#### What you should do:
Where "Spinning" appears in a line of the entries below, that line should be copied.

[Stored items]
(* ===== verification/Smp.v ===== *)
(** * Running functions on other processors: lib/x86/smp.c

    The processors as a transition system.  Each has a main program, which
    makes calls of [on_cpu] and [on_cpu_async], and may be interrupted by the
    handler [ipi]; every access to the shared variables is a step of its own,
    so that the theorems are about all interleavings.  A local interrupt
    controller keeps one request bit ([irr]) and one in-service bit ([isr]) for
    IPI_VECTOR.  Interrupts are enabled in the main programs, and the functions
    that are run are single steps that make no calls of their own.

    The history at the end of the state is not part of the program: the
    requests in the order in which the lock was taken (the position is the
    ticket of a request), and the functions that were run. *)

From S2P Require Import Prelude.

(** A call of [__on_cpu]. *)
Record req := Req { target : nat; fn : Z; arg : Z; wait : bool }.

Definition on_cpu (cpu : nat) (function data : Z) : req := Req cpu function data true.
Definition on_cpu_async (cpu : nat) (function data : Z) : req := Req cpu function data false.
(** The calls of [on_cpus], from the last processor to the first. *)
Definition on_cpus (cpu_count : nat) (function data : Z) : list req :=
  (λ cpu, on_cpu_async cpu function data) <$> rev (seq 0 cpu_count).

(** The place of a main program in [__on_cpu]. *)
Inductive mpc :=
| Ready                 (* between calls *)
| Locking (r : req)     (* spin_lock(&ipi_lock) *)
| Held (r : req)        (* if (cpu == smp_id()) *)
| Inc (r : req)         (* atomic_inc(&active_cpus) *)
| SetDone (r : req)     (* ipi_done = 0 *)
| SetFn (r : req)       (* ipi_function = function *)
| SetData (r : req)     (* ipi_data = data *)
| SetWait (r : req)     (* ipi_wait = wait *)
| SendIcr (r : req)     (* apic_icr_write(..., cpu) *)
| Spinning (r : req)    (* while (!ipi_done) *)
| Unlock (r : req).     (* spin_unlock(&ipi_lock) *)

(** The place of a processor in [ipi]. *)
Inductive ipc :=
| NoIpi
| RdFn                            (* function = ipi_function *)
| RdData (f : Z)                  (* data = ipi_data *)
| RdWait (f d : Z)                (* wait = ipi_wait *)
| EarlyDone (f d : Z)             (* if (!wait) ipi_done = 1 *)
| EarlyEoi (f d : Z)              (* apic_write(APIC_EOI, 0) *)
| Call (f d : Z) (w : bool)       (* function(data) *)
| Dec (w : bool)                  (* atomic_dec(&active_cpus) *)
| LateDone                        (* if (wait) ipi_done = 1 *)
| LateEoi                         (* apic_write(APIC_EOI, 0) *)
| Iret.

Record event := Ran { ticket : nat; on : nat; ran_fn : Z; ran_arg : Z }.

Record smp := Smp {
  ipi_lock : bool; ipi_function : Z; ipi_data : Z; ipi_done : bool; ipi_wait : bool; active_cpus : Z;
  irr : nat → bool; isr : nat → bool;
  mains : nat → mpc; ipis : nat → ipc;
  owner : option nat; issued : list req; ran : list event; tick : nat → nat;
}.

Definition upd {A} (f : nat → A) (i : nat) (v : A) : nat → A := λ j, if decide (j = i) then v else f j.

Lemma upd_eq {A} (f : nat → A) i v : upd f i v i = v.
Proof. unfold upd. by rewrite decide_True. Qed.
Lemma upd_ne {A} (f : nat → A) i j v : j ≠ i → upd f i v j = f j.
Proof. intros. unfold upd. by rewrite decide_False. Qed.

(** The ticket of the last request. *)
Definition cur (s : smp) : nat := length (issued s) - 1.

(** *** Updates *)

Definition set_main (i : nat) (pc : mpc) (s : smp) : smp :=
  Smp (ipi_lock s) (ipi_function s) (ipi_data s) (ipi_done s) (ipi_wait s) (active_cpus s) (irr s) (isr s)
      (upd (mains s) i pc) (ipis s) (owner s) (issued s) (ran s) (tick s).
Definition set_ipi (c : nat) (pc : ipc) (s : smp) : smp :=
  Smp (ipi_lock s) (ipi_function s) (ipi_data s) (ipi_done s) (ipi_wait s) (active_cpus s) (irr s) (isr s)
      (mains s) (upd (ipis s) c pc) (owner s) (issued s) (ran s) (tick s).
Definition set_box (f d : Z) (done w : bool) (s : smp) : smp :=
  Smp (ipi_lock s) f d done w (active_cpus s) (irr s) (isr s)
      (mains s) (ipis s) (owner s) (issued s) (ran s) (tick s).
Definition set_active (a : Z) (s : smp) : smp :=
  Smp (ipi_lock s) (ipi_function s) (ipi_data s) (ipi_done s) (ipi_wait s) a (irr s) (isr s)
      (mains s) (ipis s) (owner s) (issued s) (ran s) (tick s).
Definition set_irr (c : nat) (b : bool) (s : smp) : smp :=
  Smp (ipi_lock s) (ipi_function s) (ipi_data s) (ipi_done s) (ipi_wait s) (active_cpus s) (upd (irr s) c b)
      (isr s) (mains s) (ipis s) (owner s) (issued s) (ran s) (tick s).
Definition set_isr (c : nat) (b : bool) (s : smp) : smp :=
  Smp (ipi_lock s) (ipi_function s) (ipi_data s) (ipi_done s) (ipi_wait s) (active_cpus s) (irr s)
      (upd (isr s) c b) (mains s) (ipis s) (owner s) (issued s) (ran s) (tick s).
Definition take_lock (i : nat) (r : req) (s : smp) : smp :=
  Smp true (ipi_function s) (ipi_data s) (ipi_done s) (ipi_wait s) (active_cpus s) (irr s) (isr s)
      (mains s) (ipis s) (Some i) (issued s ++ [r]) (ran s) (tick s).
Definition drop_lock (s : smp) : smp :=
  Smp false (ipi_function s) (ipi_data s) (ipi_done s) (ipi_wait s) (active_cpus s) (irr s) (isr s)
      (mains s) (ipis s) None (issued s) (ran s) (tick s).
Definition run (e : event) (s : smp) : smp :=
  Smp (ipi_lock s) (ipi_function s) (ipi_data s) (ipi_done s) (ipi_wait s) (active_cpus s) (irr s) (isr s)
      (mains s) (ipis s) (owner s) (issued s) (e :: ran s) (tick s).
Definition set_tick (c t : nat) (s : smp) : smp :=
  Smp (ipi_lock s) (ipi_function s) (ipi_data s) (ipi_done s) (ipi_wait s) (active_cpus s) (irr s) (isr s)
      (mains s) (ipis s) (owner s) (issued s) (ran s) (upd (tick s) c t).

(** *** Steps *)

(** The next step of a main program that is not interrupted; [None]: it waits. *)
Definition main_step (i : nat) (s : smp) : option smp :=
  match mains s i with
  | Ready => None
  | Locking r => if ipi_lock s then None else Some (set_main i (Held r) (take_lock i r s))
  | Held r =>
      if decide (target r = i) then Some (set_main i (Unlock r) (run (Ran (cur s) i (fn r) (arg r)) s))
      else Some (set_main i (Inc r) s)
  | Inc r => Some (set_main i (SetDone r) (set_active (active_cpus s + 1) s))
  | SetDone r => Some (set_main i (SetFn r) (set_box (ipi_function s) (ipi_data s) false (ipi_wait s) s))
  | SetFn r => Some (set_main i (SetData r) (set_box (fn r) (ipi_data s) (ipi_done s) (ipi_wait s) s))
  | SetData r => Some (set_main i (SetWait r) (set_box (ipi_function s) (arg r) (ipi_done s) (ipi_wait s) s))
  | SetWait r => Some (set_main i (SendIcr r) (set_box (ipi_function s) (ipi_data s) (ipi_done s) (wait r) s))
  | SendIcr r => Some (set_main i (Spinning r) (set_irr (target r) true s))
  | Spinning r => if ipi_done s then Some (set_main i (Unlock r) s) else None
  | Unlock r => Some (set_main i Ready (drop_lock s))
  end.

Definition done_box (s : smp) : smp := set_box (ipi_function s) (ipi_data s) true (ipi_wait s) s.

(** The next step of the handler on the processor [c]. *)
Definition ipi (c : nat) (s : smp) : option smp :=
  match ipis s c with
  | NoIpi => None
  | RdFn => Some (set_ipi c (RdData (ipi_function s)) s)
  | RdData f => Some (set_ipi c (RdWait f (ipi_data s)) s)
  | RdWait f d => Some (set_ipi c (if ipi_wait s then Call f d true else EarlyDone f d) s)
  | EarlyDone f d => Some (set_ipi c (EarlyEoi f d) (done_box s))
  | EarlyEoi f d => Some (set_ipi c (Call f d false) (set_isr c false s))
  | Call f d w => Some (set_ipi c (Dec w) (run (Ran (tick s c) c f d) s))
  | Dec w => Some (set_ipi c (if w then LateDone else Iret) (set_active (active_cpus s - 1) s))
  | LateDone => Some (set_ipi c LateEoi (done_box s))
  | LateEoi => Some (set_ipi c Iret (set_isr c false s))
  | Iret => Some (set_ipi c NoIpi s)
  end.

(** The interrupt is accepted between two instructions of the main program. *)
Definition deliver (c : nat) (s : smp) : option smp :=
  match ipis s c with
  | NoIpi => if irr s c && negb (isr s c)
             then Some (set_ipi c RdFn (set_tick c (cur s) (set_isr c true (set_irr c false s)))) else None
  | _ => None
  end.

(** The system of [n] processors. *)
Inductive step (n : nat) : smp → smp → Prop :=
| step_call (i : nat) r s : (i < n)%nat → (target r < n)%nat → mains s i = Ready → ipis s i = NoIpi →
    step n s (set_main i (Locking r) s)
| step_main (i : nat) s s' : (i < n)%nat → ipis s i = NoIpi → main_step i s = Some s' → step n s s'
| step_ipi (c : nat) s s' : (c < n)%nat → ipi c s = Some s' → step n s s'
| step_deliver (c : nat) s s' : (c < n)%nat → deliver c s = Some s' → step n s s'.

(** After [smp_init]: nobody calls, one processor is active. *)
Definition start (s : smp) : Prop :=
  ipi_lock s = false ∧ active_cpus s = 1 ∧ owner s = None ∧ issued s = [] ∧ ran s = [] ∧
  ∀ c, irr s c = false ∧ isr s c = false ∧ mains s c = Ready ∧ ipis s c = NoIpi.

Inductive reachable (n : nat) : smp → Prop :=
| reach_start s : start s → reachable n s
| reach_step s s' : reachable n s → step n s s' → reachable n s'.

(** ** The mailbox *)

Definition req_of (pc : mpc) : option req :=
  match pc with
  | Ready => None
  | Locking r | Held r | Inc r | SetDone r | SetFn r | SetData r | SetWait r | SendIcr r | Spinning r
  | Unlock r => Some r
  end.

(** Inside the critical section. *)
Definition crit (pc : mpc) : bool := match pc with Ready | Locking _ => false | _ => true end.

#### Solved problem:
| Spinning (r : req)    (* while (!ipi_done) *)
  | SendIcr r => Some (set_main i (Spinning r) (set_irr (target r) true s))
  | Spinning r => if ipi_done s then Some (set_main i (Unlock r) s) else None
  | Locking r | Held r | Inc r | SetDone r | SetFn r | SetData r | SetWait r | SendIcr r | Spinning r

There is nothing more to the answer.